Literature DB >> 8606636

Differential beta-cell response to glucose, glucagon, and arginine during progression to type I (insulin-dependent) diabetes mellitus.

L Chaillous1, V Rohmer, D Maugendre, P Lecomte, R Maréchaud, M Marre, I Guilhem, B Charbonnel, P Saï.   

Abstract

Acute insulin responses to glucose (AIRG), glucagon (AIRGln), and arginine (AIRArg) were evaluated prospectively in nine subjects positive for islet-cell antibodies (ICAs) who later progressed to type I diabetes or impaired glucose tolerance (IGT) (progressors), 64 ICA-positive subjects at risk who did not develop type I diabetes, 365 ICA-negative relatives of diabetic patients who also remained free of the disease, and 89 control subjects.
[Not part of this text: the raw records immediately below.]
(* ===== verification/Prelude.v ===== *)
(** * A verification library for the System Informer run-time core

    System Informer (Process Hacker) is a process viewer for Windows, a kernel driver that serves
    it, and a run-time library both build on. This development models parts of the library under
    [src/phlib], of the message format shared with the driver under [src/kphlib], and of the
    driver under [src/KSystemInformer], and proves that they do what they are for. What the driver
    and the library call of the operating system is a parameter throughout.

    ** The files

    - [Prelude]: integers of fixed width ([u8], [u16], [u32], [u64], [signed] and the wrapping
      operations [+₃₂] etc.), undefined behaviour ([ub]: [None] is undefined), byte buffers and
      bounded writes, lists linked through an index ([links]), shared automation.
    - [KphMsg] (kphlib/kphmsg.c, kphmsgdyn.c): the 4096-byte messages between driver and client:
      header, validation, and the table of dynamic fields with their claims and lookups.
    - [FileStream] (phlib/filestream.c): buffered streams over a file object. [FileOps] is the
      system's file interface, [FileLaws] its behaviour for a disk file, [MemFile] an instance.
    - [FastLock] (phlib/fastlock.c): the reader-writer lock, as a step relation of any number of
      threads over one lock word and two kernel semaphores ([Semaphores], [SemaphoreLaws]).
    - [Event] (phlib/sync.c): events, as steps of threads over the event word and a kernel event
      ([KernelEvents], [KernelEventLaws]), and once-initialization. [Rundown] (phlib/sync.c):
      rundown protection, whose waiter sleeps on an event of [Event].
    - [QueuedLock] (phlib/queuedlock.c): exclusive and shared locks on one word, whose waiters queue
      in blocks on their stacks and sleep on keyed events ([KeyedEvents], [KeyedEventLaws]);
      [QueuedLockProof] has the invariant of all interleavings and the theorems.
    - [WakeEvent] (phlib/queuedlock.c): wake events, which chain the same wait blocks; its invariant
      leaves open what the threads do between their calls. [Barrier] (phlib/sync.c): barriers, whose
      waiters sleep on a wake event.
    - [RefObject] (phlib/ref.c, ref.h, refp.h): reference-counted objects and the list of deletions
      that are left to a work item. [AutoPool] (phlib/ref.c): auto-dereference pools and variables
      that hold references, over any counting of references ([References]).
    - [WorkQueue] (phlib/workqueue.c): work queues, as steps of clients and of the worker threads
      that they start; [WorkQueueProof] has the theorems.
    - [CidTable] (KSystemInformer/cid_table.c, with the reference counts of kphobject.c and the
      pool functions of alloc.c): a sparse array of objects by process or thread id.
    - [AvlTree] (phlib/avltree.c): balanced trees as pointer programs over a heap of links.
    - [Hashtable] (phlib/basesup.c): hash tables of entries chained by index, and the simple hash
      table on top of them.
    - [CircBuf] (phlib/circbuf_i.h, circbuf_h.h): circular buffers of items of any type.
    - [StringRef] (phlib/basesup.c): counted strings: searching, comparing, splitting, trimming, with
      and without 128-bit instructions. [Numbers] (phlib/basesup.c, data.c): parsing integers,
      hexadecimal dumps, powers. [Format] (phlib/format.c, format_i.h): text from lists of elements,
      in a string that grows or a buffer that does not; one section over the macros that differ.
    - [Unicode] (phlib/basesup.c): the incremental decoder, the encoder, conversion to ASCII.
    - [FreeList] (phlib/basesup.c): allocation from the process heap and free lists; the interface
      [Allocator] with [AllocatorLaws], against which handle tables are proved.
    - [HandleTable] (phlib/handle.c, handle.h, handlep.h): handle tables: three levels of entries,
      two free lists, handles, enumeration. [HandleHeap] makes the free lists of [handle.c] and the
      heap an [Allocator]; [HandleSpec] states what a table promises along sequences of calls.

    Each file has one [Module] of its own name; a definition has the name of the C function, type
    or constant it models, and a helper that stands for a loop or a branch of a function says so.
    A function that only computes is a Gallina function; one that writes takes and returns the
    state it writes; one that can leave defined behaviour (an access outside a block, a failed
    assertion, a call into freed memory) returns [ub]; one that runs with others is a step function
    of a thread ([FastLock], [Event], [Rundown], [QueuedLock], [WakeEvent], [Barrier], [RefObject],
    [WorkQueue]). NULL is 0 or [None], an out-parameter a component of the result.

    ** The theorems

    Refinement: a data structure against its abstract contents, for every sequence of operations:
    messages against lists of fields ([msg_add_refines], [msg_get_refines]), streams against a file
    with a position ([stream_simulates]), the id table and the handle table against maps
    ([cid_get_entry], [handle_table_refines_map]), trees against sorted lists
    ([avl_refines_sorted_list]), hash tables against lists of distinct entries
    ([hashtable_refines_list]), circular buffers against histories
    ([circular_buffer_refines_history]), formatting against the text of each element
    ([format_writes_text]). These include that no operation accesses memory it must not, and
    that the invariants of the representation hold in between.

    Function by function: the results of additions, removals, searches, neighbours, enumerations,
    reads and rundowns, on every branch; the order in which handles are used again.

    Concurrency: mutual exclusion, no lost wake-ups, no failed wait and quiescence of the lock
    ([FastLock]); a wait returns only when the event is set, and none sleeps on after that ([Event]);
    one thread initializes and the others see it done ([init_once_safe]); a rundown excludes later
    users, waits for earlier ones and completes ([Rundown]); queued locks exclude, never touch a wait
    block whose frame is gone, and leave nobody asleep when the lock is free ([QueuedLockProof]);
    lookups in the id table through a root that others have replaced since
    ([cid_stale_root]); wake events lose no wake-up and outlive no frame ([wake_event_sound]), unless
    a wait times out ([timed_wait_stalls]); barriers keep their phases apart and do not deadlock
    ([barrier_separates_phases], [barrier_no_deadlock]). No call on an object touches one that is
    gone ([object_calls_defined]), its count is that of its references
    ([object_references_counted]), and deferred deletions are done ([deferred_deletes_complete])
    except in one interleaving ([deferred_delete_stalls]). Items of a work queue are run once and in
    order ([work_queue_runs_in_order]); none is left behind if threads do not leave items alone
    ([work_queue_drains]), which those of the global queue can ([work_item_stranded]); deletion ends
    ([work_queue_deletion_completes]). A pool releases what was added to it ([auto_pool_releases]).

    Round trips and equivalences: a message field reads back as written, a text decodes to what was
    encoded, integers and bytes parse back from their text, the decoder of arbitrary units is one
    reference decoding, the searches with and without wide instructions are the plain ones, the
    power-of-two rounding is doubling. The searches for a character are that only where the C
    library's search that the code starts with stays in its memory ([searches_are_reference]). Bounds: buffers ([format_to_buffer_bounded],
    [time_span_fits]), the 47-slot stack of the tree enumeration, the overflows the code does have.
    Termination: enumerations of the tables, and every run of a queue that is to be deleted, by a
    rank of its threads that each step lowers.

    Where the code does not do what it is meant to, the theorem states what it does; the file that
    holds it says so.

    ** Bounds and fuel

    Loops that are not structural take fuel, and a theorem about each says that the fuel given is
    enough: the number of entries of a table for its enumeration, the number of links of a tree for
    a search, the size of a buffer for a conversion, two turns of the allocation loop of a handle
    table. The lock is proved for up to 1023 threads (its counts have ten bits), events for fewer than
    2^15 - 1 (their count has fifteen), queued locks for fewer than 2^31 - 1, hash tables below
    2^31 entries (signed indices), handle tables at their own limit of 2^24 handles, objects for fewer
    than 2^31 - 1 threads and 2^31 references, work queues for fewer than 2^31 items and threads
    together, pools for fewer than 2^31 objects, barriers for targets below 2^31.

    ** Assumptions

    - File positions are integers without a width, and the laws of a file have no faults; the
      failures of a flush have theorems of their own.
    - The interleaving of the threads of [FastLock], [Event], [Rundown], [QueuedLock], [WakeEvent],
      [Barrier], [RefObject] and [WorkQueue] is sequentially consistent; their exchanges are
      interlocked operations. In [WorkQueue] a critical section of QueueLock is one step, and the
      condition variable and the rundown protection of a queue are taken at their promise; what an
      item does is outside, a call that it makes is that of a client. The block that an object is
      created in is not in use. Delete procedures leave the pools of their thread alone in
      [auto_pool_releases] ([drain_drops] says what happens otherwise). The calls of the other components run one after another; a call of the
      id table that takes the table's lock is one step, and a handle-table call is one step, with
      the answer of its try-lock left open.
    - The heap, the pool, the semaphores and the events follow their documented interfaces
      ([HeapLaws], [PoolLaws], [SemaphoreLaws], [KernelEventLaws], [KeyedEventLaws]); the upper-case
      table of the system is a function of a unit; allocation in [AvlTree], [Hashtable] and [FileStream] does not
      fail (it raises, which ends the call), in [CidTable] and [HandleTable] it can.
    - Comparison and hash functions of trees and tables are parameters with the laws of an order and
      an equivalence; callbacks do not change the structure they are called from.

    ** Not modelled

    The user interface (SystemInformer, treenew.c, guisup.c, graph.c, emenu.c, the plugins), the
    wrappers of system calls and their parsing of results (native.c, util.c, hndlinfo.c, svcsup.c,
    lsasup.c, the informers of the driver), and the tools, whose behaviour is the system's; of the
    run-time library still: condition variables, the file pool, string objects and builders, lists,
    arrays and callbacks, floating-point text, sizes and multibyte strings in formats, settings. The conversions between UTF-8 and UTF-16 are
    compiled to calls of the system library. Vendored code (tools/thirdparty) and the headers of
    the system interface (phnt) are not the program's own.
*)

From Stdlib Require Export ZArith Lia.
From stdpp Require Export prelude gmap relations.
Definition KphMsgDynGetStackTrace (Message : KPH_MESSAGE) (FieldId : Z) : ub (Z * STACK_TRACE_REF) :=
  '(status, entry) ← KphpMsgDynLookupEntry Message FieldId KphMsgTypeStackTrace;
  if negb (NT_SUCCESS status) then Some (status, {| stref_Count := 0; stref_Frames := None |})
  else
    e ← entry;
    Some (STATUS_SUCCESS, {| stref_Count := u16 (entry_Length e / sizeof_PVOID);
                             stref_Frames := Some (entry_Offset e) |}).

Definition KphMsgDynGetSizedBuffer (Message : KPH_MESSAGE) (FieldId : Z) : ub (Z * SIZED_BUFFER_REF) :=
  '(status, entry) ← KphpMsgDynLookupEntry Message FieldId KphMsgTypeSizedBuffer;
  if negb (NT_SUCCESS status) then Some (status, {| sbref_Size := 0; sbref_Buffer := None |})
  else
    e ← entry;
    Some (STATUS_SUCCESS, {| sbref_Size := entry_Length e; sbref_Buffer := Some (entry_Offset e) |}).

(** ** Specification

    What the dynamic area stores, seen from outside: an ordered list of at most eight distinct
    fields, each with its type and its bytes, within a budget of [4096 - 356] bytes. *)

Definition field : Type := Z * Z * list Z.
Definition field_id (x : field) : Z := x.1.1.
Definition field_type (x : field) : Z := x.1.2.
Definition field_bytes (x : field) : list Z := x.2.

Fixpoint fields_size (fs : list field) : Z :=
  match fs with [] => 0 | x :: fs => Z.of_nat (length (field_bytes x)) + fields_size fs end.

Fixpoint fields_find (fs : list field) (f : Z) : option (field * list field) :=
  match fs with
  | [] => None
  | x :: fs => if field_id x =? f then Some (x, x :: fs) else fields_find fs f
  end.

(** Adding [len] bytes as field [f]: the status, and the fields afterwards. *)
Definition spec_status (fs : list field) (f len : Z) : Z :=
  let size := KPH_MESSAGE_MIN_SIZE + fields_size fs + len in
  if (f <=? InvalidKphMsgField) || (MaxKphMsgField <=? f) then STATUS_INVALID_PARAMETER_2
  else if (length fs =? KPH_MESSAGE_ENTRIES)%nat then STATUS_INSUFFICIENT_RESOURCES
  else if bool_decide (is_Some (fields_find fs f)) then STATUS_ALREADY_COMMITTED
  else if 0xffff <? size then STATUS_INTEGER_OVERFLOW
  else if sizeof_KPH_MESSAGE <? size then STATUS_INSUFFICIENT_RESOURCES
  else STATUS_SUCCESS.

Definition spec_add (fs : list field) (f t : Z) (bytes : list Z) : Z * list field :=
  let status := spec_status fs f (Z.of_nat (length bytes)) in
  (status, if NT_SUCCESS status then fs ++ [(f, t, bytes)] else fs).

(** Getting a field: a field after which (itself included) the message holds no byte is reported
    as corrupt, because the lookup insists that its offset is below the message size. *)
Definition spec_get (fs : list field) (f t : Z) : Z * option (list Z) :=
  match fields_find fs f with
  | None => (STATUS_NOT_FOUND, None)
  | Some (x, suffix) =>
      if negb (field_type x =? t) then (STATUS_CONTEXT_MISMATCH, None)
      else if fields_size suffix =? 0 then (STATUS_HEAP_CORRUPTION, None)
      else (STATUS_SUCCESS, Some (field_bytes x))
  end.

(** ** Representation *)

Definition live (m : KPH_MESSAGE) : list KPH_MESSAGE_DYNAMIC_TABLE_ENTRY :=
  take (Z.to_nat (Dyn_Count m)) (Dyn_Entries m).

Fixpoint contiguous (off : Z) (es : list KPH_MESSAGE_DYNAMIC_TABLE_ENTRY) (fin : Z) : Prop :=
  match es with
  | [] => off = fin
  | e :: es => entry_Offset e = off /\ 0 <= entry_Length e /\
               contiguous (off + entry_Length e) es fin
  end.

(** The well-formedness invariant: a valid header, and live entries that tile the bytes between
    the end of the table and [Header.Size]. *)
Record msg_wf (m : KPH_MESSAGE) : Prop := {
  wf_valid : KphMsgValidate m = STATUS_SUCCESS;
  wf_entries : length (Dyn_Entries m) = KPH_MESSAGE_ENTRIES;
  wf_buffer : Z.of_nat (length (Dyn_Buffer m)) = sizeof_KPH_MESSAGE - KPH_MESSAGE_MIN_SIZE;
  wf_count : 0 <= Dyn_Count m <= 8;
  wf_layout : contiguous KPH_MESSAGE_MIN_SIZE (live m) (Header_Size m);
  wf_distinct : NoDup (entry_FieldId <$> live m);
}.

(** Bytes of the dynamic buffer at a message offset. *)
Definition dyn_bytes (m : KPH_MESSAGE) (off len : Z) : list Z :=
  read_at (Dyn_Buffer m) (Z.to_nat (off - KPH_MESSAGE_MIN_SIZE)) (Z.to_nat len).

Definition entry_field (m : KPH_MESSAGE) (e : KPH_MESSAGE_DYNAMIC_TABLE_ENTRY) : field :=
  (entry_FieldId e, entry_TypeId e, dyn_bytes m (entry_Offset e) (entry_Length e)).

Definition fields_of (m : KPH_MESSAGE) : list field := entry_field m <$> live m.

(** ** Lemmas *)

Lemma contiguous_le off es fin : contiguous off es fin -> off <= fin.
Proof.
  revert off. induction es as [|e es IH]; simpl; intros off H; [lia|].
  destruct H as (_ & ? & H). apply IH in H. lia.
Qed.

Lemma contiguous_snoc off es fin e :
  contiguous off es fin -> entry_Offset e = fin -> 0 <= entry_Length e ->
  contiguous off (es ++ [e]) (fin + entry_Length e).
Proof.
  revert off. induction es as [|e' es IH]; simpl; intros off H He Hl.
  - subst. auto.
  - destruct H as (? & ? & H). auto.
Qed.

Lemma contiguous_lookup off es fin i e :
  contiguous off es fin -> es !! i = Some e ->
  off <= entry_Offset e /\ 0 <= entry_Length e /\ entry_Offset e + entry_Length e <= fin.
Proof.
  revert off i. induction es as [|e' es IH]; intros off i H Hi; [done|].
  destruct H as (? & ? & H). destruct i as [|i]; simplify_eq/=.
  - apply contiguous_le in H. lia.
  - destruct (IH _ _ H Hi) as (? & ? & ?). lia.
Qed.

Lemma valid_size m :
  KphMsgValidate m = STATUS_SUCCESS ->
  KPH_MESSAGE_MIN_SIZE <= Header_Size m <= sizeof_KPH_MESSAGE.
Proof. unfold KphMsgValidate. split_ifs; to_prop; try discriminate. lia. Qed.

Lemma wf_size m :
  msg_wf m -> KPH_MESSAGE_MIN_SIZE <= Header_Size m <= sizeof_KPH_MESSAGE.
Proof. intros []. by apply valid_size. Qed.

Lemma length_live m : msg_wf m -> length (live m) = Z.to_nat (Dyn_Count m).
Proof.
  intros []. unfold live. rewrite length_take, wf_entries0. unfold KPH_MESSAGE_ENTRIES. lia.
Qed.

Lemma length_fields m : msg_wf m -> length (fields_of m) = Z.to_nat (Dyn_Count m).
Proof. intros. unfold fields_of. rewrite length_fmap. by apply length_live. Qed.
Seven progressors already had a low AIRG at entry into the study, and the other two became low responders 3 to 9 months before diabetes or IGT, with a progressive decline of AIRG over serial intravenous (IV) glucose tolerance tests. At entry into the study, the group of progressors displayed lower AIRG, AIRGln, and AIRArg than the other three groups (P<.001). However, AIRArg was less altered than AIRG. During the course of the prediabetic phase, there was a progressive decline in AIRG and AIRGln analyzed as a function either of time (P<.006) or of basal glycemia (P<.05), ie, two different ways of estimating worsening of the disease process. Conversely, there was no significant decrease in AIRArg with time or with increasing basal glycemia, so that AIRArg was not totally blunted in these prediabetic subjects even a few months before the onset of diabetes. The persistence of a substantial response to arginine, ie, higher than the fifth control percentile, even at a late stage, was confirmed in five of nine diabetic patients tested either at onset of the disease or during non-insulin-receiving remission. Whereas AIRG deteriorates during prediabetes, AIRArg appears to be less altered with time and increased basal glycemia, remaining substantial even at the onset of the disease. This reinforces the supposition that the prediabetic state may be associated with a glucose-specific beta-cell functional abnormality in addition to a decreasing beta-cell mass.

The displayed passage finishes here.